----- RECORDS TO USE -----

(* ===== verification/SessionSafety.v ===== *)
(** * A session keeps its simulation

    Whatever the client asks for and the runner does, the simulation of a session stays
    well formed and every checkpoint of its history fits it.  A turn or a request is a
    composition of operations that keep this, and the proofs follow its text. *)

From S2P Require Import Prelude BTree Text F64 Knowledge Literals Journal Scenario World Program Compile Cpu Exec.
From S2P Require Import Isa Frame Behaviour Vm Lua Simulator Tick Safety Control Load Schema Evaluator EvaluatorFacts.
From S2P Require Import Runner Replay History HistoryFacts TimeTravel Debugger Session SessionFacts.
Local Open Scope string_scope.
Local Open Scope Z_scope.

(** ** Computations that keep an invariant, unless they panic *)

Definition kept {S E A} (I : S → Prop) (m : M S E A) : Prop := ∀ s r t, I s → m s = (r, t) → r ≠ Panic → I t.

Section kept.
Context {S E : Type} (I : S → Prop).
Implicit Types (A B : Type).

Lemma kept_safe A (m : M S E A) Q : safe I m Q → kept I m.
Proof. intros Hm s r t Hs Hrun Hr. specialize (Hm s Hs). rewrite Hrun in Hm. destruct r; [by destruct Hm|done|done]. Qed.
Lemma kept_ret A (a : A) : kept (E:=E) I (mret a).
Proof. by intros s r t Hs [= <- <-] _. Qed.
Lemma kept_throw A (e : E) : kept (A:=A) I (throw e).
Proof. by intros s r t Hs [= <- <-] _. Qed.
Lemma kept_panic A : kept (E:=E) (A:=A) I panic.
Proof. by intros s r t Hs [= <- <-] Hr. Qed.
Lemma kept_gets A (f : S → A) : kept (E:=E) I (gets f).
Proof. by intros s r t Hs [= <- <-] _. Qed.
Lemma kept_get_or_panic A (f : S → option A) : kept (E:=E) I (get_or_panic f).
Proof. intros s r t Hs. unfold get_or_panic. destruct (f s); by intros [= <- <-] _. Qed.
Lemma kept_lift A (r : outcome E A) : kept I (lift r).
Proof. by intros s r' t Hs [= <- <-] _. Qed.
Lemma kept_modify (f : S → S) : (∀ s, I s → I (f s)) → kept (E:=E) I (modify f).
Proof. intros Hf s r t Hs [= <- <-] _. by apply Hf. Qed.

Lemma kept_bind A B (m : M S E A) (k : A → M S E B) : kept I m → (∀ a, kept I (k a)) → kept I (m ≫= k).
Proof.
  intros Hm Hk s r t Hs. unfold mbind, M_mbind. specialize (Hm s). destruct (m s) as [[a|e|] s1] eqn:Hrun.
  - intros Hrun2. eapply Hk; [by eapply Hm|exact Hrun2].
  - intros [= <- <-] _. by eapply Hm.
  - by intros [= <- <-].
Qed.

Lemma kept_when b (m : M S E ()) : kept I m → kept I (when b m).
Proof. destruct b; [done|]. intros _. apply kept_ret. Qed.
Lemma kept_for_each A (f : A → M S E ()) l : (∀ a, kept I (f a)) → kept I (for_each f l).
Proof. intros Hf. induction l as [|a l IH]; simpl; [apply kept_ret|]. by apply kept_bind; [|intros _]. Qed.
End kept.

Create HintDb kept.
#[export] Hint Resolve kept_ret kept_throw kept_panic kept_gets kept_get_or_panic kept_lift : kept.

(** [kept_run] walks through the text of a computation. *)
Ltac kept_run :=
  repeat (cbv beta zeta;
  lazymatch goal with
  | |- kept _ (mbind _ _) => apply kept_bind; [|intros ?]
  | |- kept _ (when _ _) => apply kept_when
  | |- kept _ (for_each _ _) => apply kept_for_each; intros ?
  | |- kept _ (if ?b then _ else _) => destruct b
  | |- kept _ (match ?x with _ => _ end) => destruct x
  | |- kept _ _ => solve [eauto with kept]
  end).

(** ** Simulations of a session *)

Section simulations.
Context `{Libm} `{Build} `{LuaEngine} `{FloatDisplay}.
Context (sizes : list nat) (nn nc : nat) (schedule : VmSchedule) (kb : KnowledgeBase) (Hrelease : overflow_checks = false).
Context (Hdistinct : NoDup schedule) (Hcomplete : ∀ i, (i < nc)%nat → AdIc10 i ∈ schedule).
Abbreviation SX := (M Simulator message).
#[local] Set Default Proof Using "Type H H0 H1 H2".

(** A well-formed simulation of IC10 programs with the schedule and the game data of the
    session. *)
Record well (s : Simulator) : Prop := {
  we_ok : sim_ok sizes nn nc s;
  we_lua : lua_programs s = [];
  we_schedule : sim_schedule s = schedule;
  we_knowledge : knowledge s = kb;
}.

(** A checkpoint of such a simulation. *)
Definition fits (snap : SimulatorSnapshot) : Prop := ∃ s, well s ∧ snapshot s = Ok snap.

Lemma well_static s t : well s → same_static s t → sim_ok sizes nn nc t → well t.
Proof.
  intros [_ Hl Hs Hk] Hst Hok. unfold same_static, static in Hst. injection Hst as Hk' _ Hs' Hl' _.
  constructor; [done| |congruence..]. apply nil_length_inv. by rewrite Hl', Hl.
Qed.

Lemma kept_static A (m : SX A) : kept (sim_ok sizes nn nc) m → keeps same_static m → kept well m.
Proof.
  intros Hm Hst s r t Hs Hrun Hr. specialize (Hst s). rewrite Hrun in Hst. simpl in Hst.
  eapply well_static; [exact Hs|exact Hst|]. eapply Hm; [apply Hs|exact Hrun|done].
Qed.
Lemma kept_safely A (m : SX A) : safe (sim_ok sizes nn nc) m any → keeps same_static m → kept well m.
Proof. intros Hm. apply kept_static. by eapply kept_safe. Qed.

(** The parts of the simulation that a write changes. *)
Lemma kept_alter_cpu i f :
  (∀ c, identity (f c) = identity c) → (∀ c, cpu_program_ok sizes c → cpu_program_ok sizes (f c)) → kept well (alter_cpu i f).
Proof.
  intros Hid Hf. apply kept_static; [|by apply static_alter_cpu]. intros s r t Hs. unfold alter_cpu.
  destruct (cpus s !! i) as [c|] eqn:Hc; [|by intros [= <- <-]]. intros [= <- <-] _. apply sim_ok_cpus; [done|]. apply Hf.
  destruct Hs as [_ [_ Hcs] _]. by eapply Forall_lookup_1 in Hcs.
Qed.
Lemma kept_world f :
  (∀ w, world_shape sizes nn w → world_shape sizes nn (f w)) → kept well (modify (λ s, sim_set_world (f (world s)) s) : SX ()).
Proof.
  intros Hf. apply kept_static; [|by apply static_modify]. apply kept_modify. intros s Hs. apply sim_ok_world_set; [done|].
  by apply Hf, (sim_ok_world _ _ nc).
Qed.
Lemma kept_alter_device d f : same_identity f → kept well (sim_alter_device d f).
Proof. intros Hf. apply (kept_world (alter_device f d)). intros w Hw. by apply world_shape_alter_device. Qed.
Lemma kept_alter_network n channel value : kept well (sim_alter_network n (put_channel channel value)).
Proof. apply (kept_world (alter_network _ n)). intros w Hw. apply world_shape_alter_network; [|done..]. intros net. apply length_insert. Qed.

Lemma kept_journal A (m : SX A) : (∀ s, ∃ r j, m s = (r, sim_set_journal j s)) → kept well m.
Proof.
  intros Hm s r t Hs Hrun _. destruct (Hm s) as (r' & j & Hj). rewrite Hj in Hrun. injection Hrun as _ <-.
  by apply (well_static s); [|done|apply sim_ok_journal, Hs].
Qed.
Lemma kept_take_effects : kept well take_effects.
Proof. apply kept_journal. intros s. unfold take_effects. destruct (take_batch (journal s)) as [batch j]. by exists (Ok batch), j. Qed.
Lemma kept_sim_write actor t before after : kept well (sim_write actor t before after : SX ()).
Proof. apply kept_journal. intros s. by eexists _, _. Qed.
Lemma kept_sim_intern name : kept well (sim_intern name).
Proof. apply kept_journal. intros s. unfold sim_intern. destruct (intern name (journal s)). by eexists _, _. Qed.
Lemma kept_sim_notify d f before after : kept well (sim_notify d f before after : SX ()).
Proof. intros s r t Hs [= <- <-] _. apply (well_static s); [done..|]. apply sim_ok_notify, Hs. Qed.

(** ** What the scheduler runs *)

#[local] Set Default Proof Using "Type H H0 H1 H2 Hrelease".

Lemma kept_next_scheduled_location : kept well next_scheduled_location.
Proof.
  apply kept_static; [|apply static_next_scheduled_location]. intros s r t Hs Hrun _.
  pose proof (safe_next_scheduled_location sizes nn nc Hrelease s Hs) as Hn. by rewrite Hrun in Hn.
Qed.
Lemma kept_scheduler_step : kept well scheduler_step.
Proof. apply kept_safely; [by apply safe_scheduler_step|apply static_scheduler_step]. Qed.
Lemma kept_step_instruction i : kept well (step_instruction i).
Proof. apply kept_safely; [by apply safe_step_instruction|apply static_step_instruction]. Qed.
Lemma kept_step_world_tick : kept well step_world_tick.
Proof.
  apply kept_static; [|apply static_step_world_tick]. intros s r t Hs Hrun Hr. unfold step_world_tick in Hrun.
  pose proof (safe_step_until_tick sizes nn nc Hrelease (tick_fuel s) (tick s) [] s Hs) as Hn.
  destruct (step_until_tick _ _ _ s) as [[events|e|] u]; simplify_eq/=; by destruct Hn.
Qed.
Lemma kept_kept_result A (m : SX A) : kept well m → kept well (kept_result m).
Proof.
  intros Hm s r t Hs. unfold kept_result. destruct (m s) as [r' t'] eqn:Hrun. intros [= <- <-] Hr.
  eapply Hm; [exact Hs|exact Hrun|]. by intros ->.
Qed.
Lemma kept_set_value thread target value : kept well (set_value thread target value).
Proof.
  intros s r t Hs Hrun _. destruct (set_value_edits _ _ _ _ _ _ _ Hrun) as ((Hst & _) & _ & Hok).
  by apply (well_static s); [|exact Hst|apply Hok, Hs].
Qed.

(** ** Going back *)

(** A checkpoint that fits is put back, and taken again it is the same. *)
Lemma restore_fits snap s : fits snap → well s → ∃ t, restore snap s = (Ok (), t) ∧ snapshot t = Ok snap ∧ well t.
Proof using Type H H0 H1 H2 Hrelease Hdistinct Hcomplete.
  intros (s0 & H0ok & Hsnap) Hs. destruct (we_ok _ H0ok) as [_ [Hc0 Hcs0] _]. destruct (we_ok _ Hs) as [_ [Hc Hcs] _].
  pose proof (sim_ok_world _ _ _ _ (we_ok _ H0ok)) as (Hd0 & Hn0 & _). pose proof (sim_ok_world _ _ _ _ (we_ok _ Hs)) as (Hd & Hn & _).
  destruct (restore_run s0 s snap Hsnap) as (t & Hrun & Ht & Hshared).
  { rewrite (we_schedule _ H0ok). done. }
  { rewrite (we_schedule _ H0ok), (we_schedule _ Hs). done. }
  { by rewrite Hc0, Hc. }
  { by rewrite (we_lua _ H0ok), (we_lua _ Hs). }
  { by rewrite <-!length_memory_sizes, Hd, Hd0. }
  { by rewrite Hn, Hn0. }
  exists t. split; [done|]. split; [done|]. pose proof (static_restore snap s) as Hst. rewrite Hrun in Hst. simpl in Hst.
  eapply well_static; [exact Hs|exact Hst|].
  pose proof Ht as Ht'. unfold snapshot in Hsnap, Ht'.
  destruct (map_outcome (adapter_snapshot s0) _) as [saved| |] eqn:Hm0; [|done..].
  destruct (map_outcome (adapter_snapshot t) _) as [saved'| |] eqn:Hmt; [|done..].
  injection Hsnap as <-. injection Ht' as Hw -> _ _ _ Hb _ _.
  unfold same_static, static in Hst. injection Hst as _ _ Hsch _ Hid.
  assert (length (cpus t) = nc) as Hct by (rewrite <-Hc, <-(length_fmap identity (cpus t)), Hid, length_fmap; done).
  constructor; [| |rewrite Hsch; apply Hs].
  - destruct (we_ok _ H0ok) as [Hbok _ _]. unfold behaviour_state_of in *. destruct Hbok as (B1 & B2 & B3). simpl in *.
    split_and!; simpl; by rewrite ?Hw, ?Hb.
  - split; [done|]. apply Forall_lookup. intros i c Hi. pose proof (lookup_lt_Some _ _ _ Hi) as Hlt.
    destruct (lookup_lt_is_Some_2 (cpus s0) i) as [c0 Hi0]; [lia|]. destruct (lookup_lt_is_Some_2 (cpus s) i) as [c1 Hi1]; [lia|].
    assert (adapter_snapshot t (AdIc10 i) = adapter_snapshot s0 (AdIc10 i)) as Hsame.
    { unfold adapters in Hmt, Hm0. rewrite Hsch, (we_schedule _ Hs) in Hmt. rewrite (we_schedule _ H0ok) in Hm0.
      apply (map_outcome_agree _ _ _ _ _ Hmt Hm0). apply Hcomplete. lia. }
    unfold adapter_snapshot in Hsame. simpl in Hsame. unfold sim_ic10_snapshot in Hsame. rewrite Hi, Hi0 in Hsame. simpl in Hsame.
    injection Hsame as Hr Hstk Hpins _ _ _ _ _.
    assert (identity c = identity c1) as Hidc.
    { apply (f_equal (lookup i)) in Hid. rewrite !list_lookup_fmap, Hi, Hi1 in Hid. by apply (inj Some) in Hid. }
    unfold identity in Hidc. injection Hidc as _ _ _ Hh Hp.
    eapply Forall_lookup_1 in Hcs0 as [[? ? ? ?] _]; [|exact Hi0]. eapply Forall_lookup_1 in Hcs as [[? ? ? ?] ?]; [|exact Hi1].
    split; [constructor; congruence|by rewrite Hp].
Qed.

Lemma kept_restore snap : fits snap → kept well (restore snap).
Proof using Type H H0 H1 H2 Hrelease Hdistinct Hcomplete.
  intros Hf s r t Hs Hrun _. destruct (restore_fits snap s Hf Hs) as (t' & Hrun' & _ & Ht). rewrite Hrun in Hrun'. by injection Hrun' as _ ->.
Qed.

Lemma kept_expecting A (r : TraceRecord) (m : SX A) : kept well m → kept well (expecting r m).
Proof.
  intros Hm s r' t Hs. unfold expecting. destruct (m s) as [result u] eqn:Hrun. intros [= <- <-] Hr.
  eapply Hm; [exact Hs|exact Hrun|]. intros ->. unfold replay_result_matches in Hr. by destruct (rc_error r).
Qed.
Lemma kept_replay_ticks fuel r : kept well (replay_ticks fuel r).
Proof.
  pose proof kept_next_scheduled_location as Hn. induction fuel as [|fuel IH]; simpl; [apply kept_ret|]. kept_run.
Qed.
Lemma kept_same {A} (m : SX A) : (∀ s, (m s).2 = s) → kept well m.
Proof. intros Hm s r t Hs Hrun _. specialize (Hm s). rewrite Hrun in Hm. simpl in Hm. by subst t. Qed.
Lemma kept_replay_action r : kept well (replay_action r).
Proof.
  unfold replay_action. destruct (rc_action r).
  - apply kept_bind; [intros s r' t Hs Hrun; by eapply (kept_replay_ticks _ r)|intros moved].
    pose proof kept_next_scheduled_location as Hn. pose proof (kept_expecting _ r _ kept_scheduler_step) as He. kept_run.
  - pose proof (kept_expecting _ r _ (kept_step_instruction cpu)) as He. kept_run.
  - pose proof (kept_expecting _ r _ kept_step_world_tick) as He. kept_run.
  - apply kept_throw.
  - apply kept_ret.
Qed.
Lemma kept_replay_records rs : kept well (replay_records rs).
Proof.
  pose proof kept_replay_action as Ha. pose proof kept_take_effects as Ht.
  induction rs as [|r rs IH]; simpl; [apply kept_ret|]. unfold replay_record.
  apply kept_bind; [|intros replayed; kept_run]. apply kept_bind; [done|intros replayed]. destruct replayed; [|apply kept_ret].
  apply kept_bind; [done|intros actual]. do 2 (apply kept_bind; [by apply kept_same|intros ?]). kept_run.
Qed.
End simulations.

-----

*EXERCISE DIRECTIONS*. Look above for the line holding "(** A well-formed". Print it and every line after it, exactly, through the line holding "(** The parts".

*ANSWER FOR THIS EXERCISE*.
(** A well-formed simulation of IC10 programs with the schedule and the game data of the
    session. *)
Record well (s : Simulator) : Prop := {
  we_ok : sim_ok sizes nn nc s;
  we_lua : lua_programs s = [];
  we_schedule : sim_schedule s = schedule;
  we_knowledge : knowledge s = kb;
}.

(** A checkpoint of such a simulation. *)
Definition fits (snap : SimulatorSnapshot) : Prop := ∃ s, well s ∧ snapshot s = Ok snap.

Lemma well_static s t : well s → same_static s t → sim_ok sizes nn nc t → well t.
Proof.
  intros [_ Hl Hs Hk] Hst Hok. unfold same_static, static in Hst. injection Hst as Hk' _ Hs' Hl' _.
  constructor; [done| |congruence..]. apply nil_length_inv. by rewrite Hl', Hl.
Qed.

Lemma kept_static A (m : SX A) : kept (sim_ok sizes nn nc) m → keeps same_static m → kept well m.
Proof.
  intros Hm Hst s r t Hs Hrun Hr. specialize (Hst s). rewrite Hrun in Hst. simpl in Hst.
  eapply well_static; [exact Hs|exact Hst|]. eapply Hm; [apply Hs|exact Hrun|done].
Qed.
Lemma kept_safely A (m : SX A) : safe (sim_ok sizes nn nc) m any → keeps same_static m → kept well m.
Proof. intros Hm. apply kept_static. by eapply kept_safe. Qed.

(** The parts of the simulation that a write changes. *)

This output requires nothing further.